── Data to use ──

(** The state a periodic timer is restarted in, and the restart. *)
Lemma restart_periodic t o v s s2 l l1 l2 :
  check_inv s -> k_trow s TLHard = t :: l ->
  k_obj s !! OTimer t = Some o -> k_timers s !! t = Some v -> periodic o = true ->
  toff (timeout_of s) (k_tick s) t = 0 ->
  kinv s2 -> is_Some (k_current s2) -> quiet (taken t o TLTmp s) s2 ->
  soft o = false -> active o = true -> class_of o = RT_Object_Class_Timer ->
  l = l1 ++ l2 ->
  Forall (fun u => toff (timeout_of s) (k_tick s) u <= tm_init_tick v) l1 ->
  (forall u l', l2 = u :: l' -> tm_init_tick v < toff (timeout_of s) (k_tick s) u) ->
  check_step t o v s (started t (clear_active o) v (l1 ++ t :: l2) (stop_timer t o s2)).
Proof.
  intros (Hk & Hc & Hp & Hto & Htk & Htmp) Hl Ho Hv Hper Hd Hk2 Hc2 (Q1 & Q2 & Q3 & Q4)
    Hsoft Hact Hcls El H1 H2.
  pose proof (ti_space _ (ki_timer _ Hk)) as [Hnd _].
  specialize (Hnd TLHard). rewrite Hl in Hnd. apply NoDup_cons in Hnd as [Hnl Hnd].
  simpl in Q1, Q2, Q3, Q4. destruct (Hto t o v Ho Hv) as [_ Hi]. specialize (Hi Hper).
  assert (Hto' : taken_obj o = o) by (unfold taken_obj; by rewrite Hper).
  rewrite Hto', insert_id in Q2 by done.
  pose proof (clear_active_flags o) as (C1 & C2 & C3 & C4).
  pose proof (started_flags (clear_active o)) as (F1 & F2 & F3 & F4).
  set (s3 := stop_timer t o s2). set (s4 := started t (clear_active o) v (l1 ++ t :: l2) s3).
  assert (Hk3 : kinv s3).
  { destruct (kinv_stopped t o s2 Hk2) as [Hk3 _]; [by rewrite Q2|done|].
    unfold stopped in Hk3. by rewrite Q2, Ho, Hact in Hk3. }
  assert (Hrow : list_remove t (k_trow s3) TLHard = l).
  { simpl. rewrite Q1. unfold list_insert_after, list_remove. rewrite insert_ne, Hl by done.
    rewrite filter_cons_False by tauto.
    by rewrite !filter_notin by (rewrite ?filter_notin by (rewrite ?filter_notin; done); done). }
  assert (Hlist : k_trow s4 TLHard = l1 ++ t :: l2) by (simpl; by rewrite insert_eq).
  assert (Hst : start_tick v s3 = start_tick v s) by (unfold start_tick; simpl; by rewrite Q4).
  assert (Htt : timeout_of s4 t = Some (start_tick v s)).
  { unfold timeout_of. simpl. rewrite lookup_insert_eq. simpl. by rewrite Hst. }
  assert (Htime : forall u, u ≠ t -> timeout_of s4 u = timeout_of s u).
  { intros u Hu. unfold timeout_of. simpl. by rewrite lookup_insert_ne, Q3. }
  assert (Hoff : off (k_tick s) (start_tick v s) = tm_init_tick v).
  { unfold start_tick. rewrite off_add. change half with 2147483647 in Hi. apply wrap_small. lia. }
  assert (Etick : k_tick s4 = k_tick s) by (simpl; by rewrite Q4).
  assert (Hperm : Permutation (l1 ++ t :: l2) (t :: list_remove t (k_trow s3) TLHard)).
  { rewrite Hrow, El. by rewrite Permutation_middle. }
  assert (Hin : forall u, u ∈ l1 ++ l2 -> timeout_of s4 u = timeout_of s u).
  { intros u Hu. apply Htime. intros ->. by rewrite <- El in Hu. }
  split.
  - split; [|split; [done|split; [|split; [|split]]]].
    + apply started_kinv; [done|simpl; by rewrite lookup_insert_eq|by rewrite C4
        |simpl; by rewrite Q3|by rewrite C3|done|].
      intros u ->. destruct (ki_suspend _ Hk u TLHard ltac:(by left)) as (th & Hth & Hs);
        [rewrite Hl; clear; mem|].
      destruct (live_timer u s o v (ki_live _ Hk u th Hth ltac:(by rewrite Hs)) Ho Hv) as [? _].
      congruence.
    + unfold pending. rewrite Hlist, Etick. destruct Hp as [Hw Hs]. rewrite Hl in Hw, Hs. split.
      * apply Forall_cons in Hw as [_ Hw]. unfold in_window in *. rewrite Forall_forall in *.
        intros u Hu. destruct (decide (u = t)) as [->|Hne].
        -- rewrite Htt. split; [done|]. unfold toff. rewrite Htt. simpl. rewrite Hoff. lia.
        -- unfold toff. rewrite Htime by done. apply Hw. rewrite El. clear -Hu Hne. mem.
      * apply StronglySorted_inv in Hs as [Hs _]. rewrite El in Hs.
        apply (sorted_insert (timeout_of s) (timeout_of s4) (k_tick s) t (start_tick v s));
          rewrite ?Hoff; [exact Hs|exact H1|exact H2|exact Hin|exact Htt].
    + intros tm o' v' Ho' Hv'. simpl in Ho', Hv'. rewrite Q2 in Ho'. rewrite Q3 in Hv'.
      destruct (decide (tm = t)) as [->|Hne].
      * rewrite !lookup_insert_eq in *. simplify_eq. split; [apply (Hto t o v Ho Hv)|intros _; exact Hi].
      * rewrite !lookup_insert_ne in Ho' by congruence. rewrite lookup_insert_ne in Hv' by done.
        by apply (Hto tm o' v').
    + by rewrite Etick.
    + simpl. rewrite insert_ne by done. rewrite Q1. unfold list_insert_after, list_remove.
      rewrite insert_eq, Htmp. by rewrite filter_cons_False by tauto.
  - done.
  - intros u Hu. rewrite Hlist, Hl, El. split; [clear -Hu; split; intros ?; mem|].
    split; [by apply Htime|]. simpl. rewrite Q2, Q3. by rewrite !lookup_insert_ne by congruence.
  - rewrite Hper. split; [rewrite Hlist; clear; mem|done].
  - rewrite Hlist, Hl, El. simpl due_count. rewrite decide_True by done.
    rewrite !due_count_app. simpl due_count. rewrite decide_False.
    + rewrite !(due_count_ext s s4) by (done || (intros; apply Hin; clear -H; mem)). lia.
    + unfold toff. rewrite Htt. change (off (k_tick s4) (start_tick v s) ≠ 0). rewrite Etick, Hoff. lia.
  - do 2 eexists. simpl. rewrite !lookup_insert_eq. split; [done|]. split; [done|]. by rewrite F3, C2.
Qed.

Lemma head_facts t l s :
  check_inv s -> k_trow s TLHard = t :: l -> exists o v,
    k_obj s !! OTimer t = Some o /\ k_timers s !! t = Some v /\
    class_of o = RT_Object_Class_Timer /\ soft o = false /\ active o = true.
Proof.
  intros (Hk & _) Hl. destruct (ti_list _ (ki_timer _ Hk) TLHard t) as (o & v & H1 & H2 & H3 & H4 & H5).
  { rewrite Hl. clear. mem. }
  exists o, v. repeat split; try done. apply H5. by left.
Qed.

Lemma wp_restart_due t o v s s2 l :
  check_inv s -> k_trow s TLHard = t :: l -> toff (timeout_of s) (k_tick s) t = 0 ->
  k_obj s !! OTimer t = Some o -> k_timers s !! t = Some v ->
  class_of o = RT_Object_Class_Timer -> soft o = false -> active o = true ->
  kinv s2 -> is_Some (k_current s2) -> quiet (taken t o TLTmp s) s2 ->
  wp (restart_due timer_thread t TLTmp) (fun _ s' => check_step t o v s s') s2.
Proof.
  intros Hci Hl Hd Ho Hv Hcls Hsoft Hact Hk2 Hc2 Hq.
  pose proof Hci as (Hk & Hc & Hp & Hto & Htk & Htmp). pose proof Hq as (Q1 & Q2 & Q3 & Q4).
  simpl in Q1, Q2, Q3, Q4. pose proof (taken_obj_flags o) as (_ & Hper & _ & _).
  pose proof (clear_active_flags o) as (_ & _ & C3 & C4).
  unfold restart_due. rewrite wp_bind, wp_gets. unfold list_isempty.
  rewrite bool_decide_eq_false_2 by (rewrite Q1; unfold list_insert_after; by rewrite insert_eq).
  unfold _rt_timer_remove, trow_modify. repeat wp_step.
  eapply wp_get_obj; [simpl; rewrite Q2; apply lookup_insert_eq|].
  unfold is_periodic, is_activated. rewrite test_periodic, test_active, !negb_involutive, Hper.
  destruct (periodic o) eqn:Eper; simpl; [|by eapply restart_oneshot].
  assert (Eo : taken_obj o = o) by (unfold taken_obj; by rewrite Eper).
  rewrite Eo, insert_id in Q2 by done. rewrite Eo, Hact. cbn [andb]. unfold when. repeat wp_step.
  eapply wp_upd_obj; [simpl; by rewrite Q2|]. repeat wp_step.
  pose proof (ti_space _ (ki_timer _ Hk)) as [Hnd _]. specialize (Hnd TLHard).
  rewrite Hl in Hnd. apply NoDup_cons in Hnd as [Hnl _].
  match goal with |- wp _ _ ?s3 => change s3 with (stop_timer t o s2) end.
  assert (Hrow : list_remove t (k_trow (stop_timer t o s2)) TLHard = l).
  { simpl. rewrite Q1. unfold list_insert_after, list_remove. rewrite insert_ne, Hl by done.
    rewrite filter_cons_False by tauto.
    by rewrite !filter_notin by (rewrite ?filter_notin by (rewrite ?filter_notin; done); done). }
  assert (Htime : timeout_of (stop_timer t o s2) = timeout_of s) by (unfold timeout_of; simpl; by rewrite Q3).
  eapply (wp_rt_timer_start_hard _ _ (clear_active o) v).
  - exists (clear_active o), v. simpl. rewrite lookup_insert_eq, Q3, C4. done.
  - simpl. by rewrite lookup_insert_eq.
  - simpl. by rewrite Q3.
  - by rewrite C3.
  - destruct (Hto t o v Ho Hv) as [_ Hi]. specialize (Hi Eper). lia.
  - simpl. by rewrite Q4.
  - rewrite Hrow, Htime. simpl. rewrite Q4. destruct Hp as [Hw _]. rewrite Hl in Hw.
    by apply Forall_cons in Hw as [_ Hw].
  - rewrite Hrow, Htime. simpl k_tick. rewrite Q4. intros l1 l2 El H1 H2.
    repeat wp_step. by eapply restart_periodic.
Qed.

Lemma check_step_checked t o v s s1 s' u :
  k_obj s !! OTimer t = Some o -> k_timers s !! t = Some v ->
  t ∈ k_trow s TLHard -> toff (timeout_of s) (k_tick s) t = 0 ->
  (periodic o = true -> 0 < tm_init_tick v < half) ->
  check_step t o v s s1 -> checked s1 s' u -> checked s s' u.
Proof.
  intros Ho Hv Hin Hd Hi [_ Et Hother Hhead _ (o' & v' & Ho' & Hv' & Ep)] Hc.
  destruct (decide (u = t)) as [->|Hne].
  - unfold checked in *. rewrite Ho, Hv, (decide_True _ _ Hin), (decide_True _ _ Hd).
    rewrite Ho', Hv', Ep in Hc. destruct (periodic o).
    + destruct Hhead as [Hin1 Ht1]. rewrite (decide_True _ _ Hin1) in Hc. rewrite decide_False in Hc.
      * by rewrite Ht1 in Hc.
      * unfold toff. rewrite Ht1, Et. simpl. unfold start_tick. rewrite off_add.
        specialize (Hi eq_refl). change half with 2147483647 in Hi. rewrite wrap_small; lia.
    + by rewrite decide_False in Hc.
  - destruct (Hother u Hne) as (Hm & Ht & Hou & Hvu). unfold checked in *.
    rewrite Hou, Hvu in Hc. destruct (k_obj s !! OTimer u) as [ou|]; [|done].
    destruct (k_timers s !! u) as [vu|]; [|done].
    assert (toff (timeout_of s1) (k_tick s1) u = toff (timeout_of s) (k_tick s) u) as Eoff
      by (unfold toff; by rewrite Ht, Et).
    assert (start_tick vu s1 = start_tick vu s) as Es by (unfold start_tick; by rewrite Et).
    rewrite Eoff, Es, Ht in Hc.
    destruct (decide (u ∈ k_trow s TLHard)) as [H|H];
      destruct (decide (u ∈ k_trow s1 TLHard)) as [H'|H']; tauto.
Qed.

───

(Work order): Copy out the lines of the data where the word "Htmp" can be found.

(Answer to the problem):
  intros (Hk & Hc & Hp & Hto & Htk & Htmp) Hl Ho Hv Hper Hd Hk2 Hc2 (Q1 & Q2 & Q3 & Q4)
      rewrite insert_eq, Htmp. by rewrite filter_cons_False by tauto.
  pose proof Hci as (Hk & Hc & Hp & Hto & Htk & Htmp). pose proof Hq as (Q1 & Q2 & Q3 & Q4).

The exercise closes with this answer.